In the Windows world, moving the temp folder and/or swap file to a different physical disk will increase performance noticeably.

I take none, for no imaging software is able to re-size BSD partitions.
So what is the solution if I want to replace my 36GB hard drive with a 250GB?


----------



## graudeejs (Dec 1, 2008)

geokes said:
			
		

> stripe would increase performance, but I avoid using RAID with controllers built in to the motherboard.Unlike an add on controller, on-board can't be moved to a different server to read the data easily.
> In the Windows world, moving the temp folder and/or swap file to a different physical disk will increase performance noticeably.
> 
> I take none, for no imaging software is able to re-size BSD partitions.
> So what is the solution if I want to replace my 36GB hard drive with a 250GB?



as i suggested before use
backup with dump/restore
https://forums.freebsd.org/showthread.php?t=185

you need to backup date, modify disk (either with sysinstall, or sysinstall and bsdlabel, or fdisk and bsdlabel), and then restore backups on new filesystems.

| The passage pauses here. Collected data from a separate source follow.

(** [str(e)] *)
Definition str (e : exception) : string :=
  match e with ValueError msg | csv_Error msg | OtherException msg => msg end.

Inductive outcome (A : Type) : Type :=
| Return (a : A)
| Throw (e : exception).
Arguments Return {A} a.
Arguments Throw {A} e.

(** What iterating [csv.reader] gives: a row and the rest, the end of the
    input, or an exception.  A failure of [csv.Sniffer().sniff], which comes
    before the first row is asked for, is a reader that raises at once. *)
Inductive Reader : Type :=
| reader_row (row : list string) (next : Reader)
| reader_end
| reader_raise (e : exception).

Record Metadata : Type := mkMetadata {
  filename : string;
  total_rows : nat;
  url_count : nat;
  headers : list string;
  url_column : string;
  url_column_index : nat
}.

(** The loop [for row in reader], with the two variables it updates. *)
Fixpoint read_rows (urlparse : string → res (string * string))
    (url_column_idx : nat) (reader : Reader)
    (urls : list string) (row_number : nat) : outcome (list string * nat) :=
  match reader with
  | reader_end => Return (urls, row_number)
  | reader_raise e => Throw e
  | reader_row row next =>
      let row_number := row_number + 1 in
      match row with
      | [] => read_rows urlparse url_column_idx next urls row_number
      | _ =>
          match row !! url_column_idx with
          | Some cell =>
              let url_candidate := strip cell in
              if negb (String.eqb url_candidate "")
                 && validate_url urlparse url_candidate
              then read_rows urlparse url_column_idx next
                     (urls ++ [normalize_url url_candidate]) row_number
              else read_rows urlparse url_column_idx next urls row_number
          | None => read_rows urlparse url_column_idx next urls row_number
          end
      end
  end.

(** The body of the outer [try] of [parse_csv_file]. *)
Definition parse_csv_body (urlparse : string → res (string * string))
    (reader : Reader) : outcome (list string * Metadata) :=
  match reader with
  | reader_end => Throw (ValueError "CSV file is empty")
  | reader_raise e => Throw e
  | reader_row [] _ => Throw (ValueError "CSV file has no headers")
  | reader_row hs rows =>
      let url_column_idx := find_url_column hs in
      match read_rows urlparse url_column_idx rows [] 1 with
      | Throw e => Throw e
      | Return ([], _) => Throw (ValueError "No valid URLs found in CSV file")
      | Return (urls, row_number) =>
          Return (urls,
                  {| filename := "uploaded_file.csv";
                     total_rows := row_number - 1;
                     url_count := length urls;
                     headers := hs;
                     url_column := default "Unknown" (hs !! url_column_idx);
                     url_column_index := url_column_idx |})
      end
  end.

(** [parse_csv_file], with its two handlers: [except csv.Error] first, then
    [except Exception]. *)
Definition parse_csv_file (urlparse : string → res (string * string))
    (reader : Reader) : outcome (list string * Metadata) :=
  match parse_csv_body urlparse reader with
  | Return r => Return r
  | Throw (csv_Error msg) => Throw (ValueError ("Invalid CSV format: " +:+ msg))
  | Throw e => Throw (ValueError ("Error parsing CSV file: " +:+ str e))
  end.

(** [metadata['filename'] = filename] *)
Definition set_filename (name : string) (m : Metadata) : Metadata :=
  {| filename := name; total_rows := total_rows m; url_count := url_count m;
     headers := headers m; url_column := url_column m;
     url_column_index := url_column_index m |}.

(** [validate_csv_file]: the flag, the message and the data, [None] standing
    for the empty dictionary. *)
Definition validate_csv_file (urlparse : string → res (string * string))
    (reader : Reader) (name : string)
    : bool * string * option (list string * Metadata) :=
  match parse_csv_file urlparse reader with
  | Return (urls, metadata) => (true, "", Some (urls, set_filename name metadata))
  | Throw (ValueError msg) => (false, msg, None)
  | Throw e => (false, "Unexpected error: " +:+ str e, None)
  end.

(** The rows a reader yields before it ends or raises. *)
Fixpoint rows_of (reader : Reader) : list (list string) :=
  match reader with
  | reader_row row next => row :: rows_of next
  | _ => []
  end.

(** ** Sample table *)

(** A [urlparse] good enough for the samples: everything after the scheme is
    the [netloc]. *)
Definition sample_urlparse (url : string) : res (string * string) :=
  Ok (String.substring 8 (String.length url) url, "").

Definition sample_reader : Reader :=
  reader_row ["Name"; " Company_URL "]
    (reader_row ["Acme"; " acme.example "]
       (reader_row []
          (reader_row ["Solo"]
             (reader_row ["Initech"; "http://initech.example"] reader_end)))).

(** * diagnose_website.py: the batch function and the technology name *)

(** ** diagnose_multiple_sites *)

(** Lines 606-607: the protocol is added when missing. *)
Definition with_scheme (url : string) : string :=
  if negb (has_scheme url) then "https://" +:+ url else url.
(** * A shallow embedding of the generic CRUD helper and the job-updates router

    Sources embedded here:
    - [src/utils/curdHelper.js]: the object [REST_API] with [getAll],
      [getDataListByField], [update], [delete] and [create];
    - [src/api/jobupdatemanagement/jobupdateRoute.js]: the route table.

    The helper is asynchronous glue around an ORM.  We model it as sequential
    code in a state-and-exception monad over a [world] that holds the
    committed database, the transactions opened so far and the trace of every
    externally visible action (transaction control, store calls, log lines).
    The ORM's row-level behaviour is not part of the repository: it is an
    interface ([Store]) every theorem quantifies over.  Any call on a model
    may reject.  Whether opening, committing or rolling back a transaction
    rejects is a second interface, [Control].  A theorem with a [Control] in
    its context holds for every behaviour of transaction control; a theorem
    without one is about [reliable_control], under which opening always
    succeeds and [commit] and [rollback] fail only on a transaction that is
    already finished.  Requests are served one at a time.

    Numbers are JavaScript numbers with an integral value; the non-finite
    results of a division by zero are kept.  The arithmetic on them is the
    exact one, which is the program's as long as the values involved are
    safe integers ([safe_integer]); what is stated about the value of an
    offset says so.  Text is ASCII text; what is stated about upper-cased
    text says so ([ascii_text]).  The options of a query have the types the
    helper expects: numbers for [page] and [limit], a string for [search]
    and [sort], an object for [filter]. *)

From Stdlib Require Import ZArith Lia Ascii String.
From stdpp Require Import base option list strings gmap fin_maps pretty.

The process is VERY similar to this:
https://forums.freebsd.org/showthread.php?t=184


----------



## geokes (Dec 1, 2008)

if I had the choice between the above method and a boot CD (ghost, trueimage etc.) I'd say the CDs well worth the money...


----------



## none (Dec 2, 2008)

geokes said:
			
		

> stripe would increase performance, but I avoid using RAID with controllers built in to the motherboard.Unlike an add on controller, on-board can't be moved to a different server to read the data easily.



I do agree. I tend to use in these situations software raid from FreeBSD, as I have now ...

none


----------